> **To do**
Look through the material below and give the number of lines holding "that", with no other words.
————
Lemma body_dies_witness :
  move SOUTH (grown33, []) = Ret ["die"%string] (grown33, []).
Proof.
  apply (body_dies grown33 SOUTH (1, 1) NORTH [] grown33_reachable);
    [reflexivity|reflexivity|unfold NORTH, EMPTY; lia|unfold NORTH, FOOD; lia].
Defined.

(** X10.  In a reachable state with [length ≥ 2], the head cell holds one
    of the four directions, the direction of the last move; stepping back
    from the head to the cell it came from returns ["die"]: the engine
    does not refuse a reversal, it kills the snake. *)
Theorem reversal_dies (m : Map) :
  reachable m → 2 ≤ length m →
  ∃ d0,
    read m (head m) = Some d0 ∧ d0 ∈ [NORTH; EAST; SOUTH; WEST] ∧
    ∀ d back tape,
      move_point back d0 (m, tape) = Ret (head m) (m, tape) →
      move_point (head m) d (m, tape) = Ret back (m, tape) →
      move d (m, tape) = Ret ["die"%string] (m, tape).
Proof.
  intros Hreach Hlen2.
  pose proof (reachable_Good m Hreach) as [[Hwf _ _ _] _ _].
  destruct (reachable_tidy m Hreach) as [ps [Hbody Hoff Hneck]].
  destruct (body_head m ps Hbody) as (_ & Hh & Hhe & Hhf).
  pose proof Hbody as [Hlen _ Hlast [Hnd Hin Hlk Hcl]].
  rewrite last_lookup in Hlast.
  destruct (lookup_lt_is_Some_2 ps (pred (pred (Datatypes.length ps))))
    as [prev Hprev]; [lia|].
  assert (S (pred (pred (Datatypes.length ps))) = pred (Datatypes.length ps))
    as HS by lia.
  rewrite <- HS in Hlast.
  pose proof (Hlk _ _ _ Hprev Hlast) as Hstep.
  pose proof (Hneck _ _ Hprev Hlast) as Hsame.
  assert (head m ≠ prev) as Hne.
  { intros E. rewrite E in Hlast.
    pose proof (NoDup_lookup _ _ _ _ Hnd Hprev Hlast). lia. }
  rewrite Hsame in Hstep.
  pose proof (shift_dir _ _ _ Hstep Hne) as Hd0.
  exists (cell m (head m)). split_and!.
  - by apply read_in.
  - by apply dir_range.
  - intros d back tape [Hb _]%move_point_Ret [Hs _]%move_point_Ret.
    assert (back = prev) as -> by (by eapply shift_inj).
    assert (prev ∈ ps) as Hpin by (by eapply list_elem_of_lookup_2).
    apply (move_collide m tape d prev); [done..|].
    destruct (Hcl prev Hpin) as [H1 H2].
    unfold collides. rewrite (Hin prev Hpin). simpl.
    apply andb_true_iff. split; by apply negb_true_iff, Z.eqb_neq.
Qed.
(** * SocialSchedule / leads_gen: the lead generation pipeline of
    [src/leads_gen/email_scraping.py], embedded in Rocq.

    The file follows the source top to bottom: the Python string primitives
    the code calls, [Config], [EnhancedAPIKeyRotator], [LeadGenerator]
    (domain extraction, the duplicate filter, batch generation and the
    orchestration loop) and [LeadSegmenter] (the adoption classifier and the
    segmentation pass), then the key loading of the rotator, its statistics,
    [PromptGenerator] and [main].  Definitions come first, the theorems
    follow: those of the specification, then further properties of the code.

    Modelling conventions.
    - A Python [str] is a [string] of 8-bit characters, the code points 0 to
      255; [lower] and [strip] treat them as Python does, the accented
      capitals and the white space above 127 included.
    - A [float] is a binary64 number of the standard library's [SpecFloat],
      with its correctly rounded operations.
    - A [dict] is a [gmap], a [set] a [gset].
    - A raised exception is the [Raise] result of the error monad [result];
      [try]/[except] is a match on it.
    - Calls that leave the program (the remote model, the clock, the random
      generator, pandas) are fields of oracle records, universally quantified
      in the theorems. *)

From Stdlib Require Import Ascii String QArith SpecFloat.
From stdpp Require Import gmap strings list fin_maps sorting pretty.

Close Scope Q_scope.
Local Open Scope stdpp_scope.

(** ** Exceptions and the error monad *)

Inductive exn : Type :=
| ValueError (msg : string)
| IndexError
| AttributeError (attr : string)
| UnicodeDecodeError
| FileNotFoundError (path : string)
| KeyError (key : string)
| ZeroDivisionError
| TypeError
| OtherError (msg : string).

Inductive result (A : Type) : Type :=
| Ok (a : A)
| Raise (e : exn).
Arguments Ok {A} a.
Arguments Raise {A} e.

#[global] Instance result_ret : MRet result := fun A a => Ok a.
#[global] Instance result_bind : MBind result := fun A B k m =>
  match m with
  | Ok a => k a
  | Raise e => Raise e
  end.

(** ** Python string primitives *)

Module Py.

Definition ascii_between (lo hi c : ascii) : bool :=
  (nat_of_ascii lo <=? nat_of_ascii c)%nat && (nat_of_ascii c <=? nat_of_ascii hi)%nat.

Definition is_upper (c : ascii) : bool := ascii_between "A" "Z" c.
Definition is_digit (c : ascii) : bool := ascii_between "0" "9" c.
(** * A shallow embedding of the backtesting and optimisation core

    The development follows the Python sources module by module:
    - [backtester/position.py]      -> [Module Position]
    - [backtester/portfolio.py]     -> [Module Portfolio]
    - [backtester.py]               -> [Module Backtester]
    - [backtester/performance.py]   -> [Module Performance]
    - [backtester/costs.py]         -> [Module Costs]
    - [backtester/engine.py] and
      [backtester/vector_engine.py] -> [Module Engine]
    - [optimizer/base.py] and
      [optimizer/grid_search.py]    -> [Module Optimizer]
    - [optimizer.py] (the handler of [_evaluate_parameters])
                                    -> [Module StrategyOptimizer]
    [Module Scenario] holds the concrete inputs; the properties come last.

    Conventions.
    - Python floats are modelled by exact rationals [Q]; equalities between
      computed amounts are stated with [==] (Qeq).  Where the source relies on
      the IEEE special values (pandas / numpy division by zero), the extended
      type [npfloat] below is used.
    - A Python [dict] keyed by strings is a [gmap string _]; sums over its
      values do not depend on the order of the keys, the amounts being exact.
    - A method that mutates [self] becomes a function returning the new
      object state (together with the returned value, when there is one).
    - A statement that can [raise] returns a [result]. *)

From Stdlib Require Import QArith Qabs Qround Lqa ZArith List Bool.
From stdpp Require Import gmap strings list fin_maps.
Import ListNotations.

Open Scope Q_scope.

(** ** Exceptions *)

(** A raised exception: the class name and the message. *)
Record exn := Exn { exn_class : string; exn_msg : string }.

Inductive result (A : Type) : Type :=
| Ok (a : A)
| Raise (e : exn).
Arguments Ok {A} a.
Arguments Raise {A} e.

#[global] Instance result_ret : MRet result := fun _ a => Ok a.
#[global] Instance result_bind : MBind result := fun _ _ k r =>
  match r with
  | Ok a => k a
  | Raise e => Raise e
  end.

#[global] Instance result_fmap : FMap result := fun _ _ f r =>
  match r with
  | Ok a => Ok (f a)
  | Raise e => Raise e
  end.

(** ** Comparisons on rationals, as booleans *)

Definition Qltb (a b : Q) : bool := negb (Qle_bool b a).
Definition Qgeb (a b : Q) : bool := Qle_bool b a.

(** ** backtester/position.py *)

Module Position.

(** The attributes set by [Position.__init__]; timestamps are instants on
    an integer clock that counts seconds. *)
Record t := mk {
  symbol : string;
  direction : string;          (* 'long' or 'short' *)
  entry_price : Q;
  size : Q;
  timestamp : Z;
  exit_price : option Q;
  exit_timestamp : option Z;
  pnl : option Q
}.

Definition init (symbol direction : string) (entry_price size : Q)
    (timestamp : Z) : t :=
  mk symbol direction entry_price size timestamp None None None.

Definition set_pnl (self : t) (v : Q) : t :=
  mk (symbol self) (direction self) (entry_price self) (size self)
     (timestamp self) (exit_price self) (exit_timestamp self) (Some v).

(** The value both assigned to [self.pnl] and returned. *)
Definition pnl_value (self : t) (current_price : Q) : Q :=
  if String.eqb (direction self) "long"
  then (current_price - entry_price self) * size self
  else (entry_price self - current_price) * size self.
————
> **Answer box**
4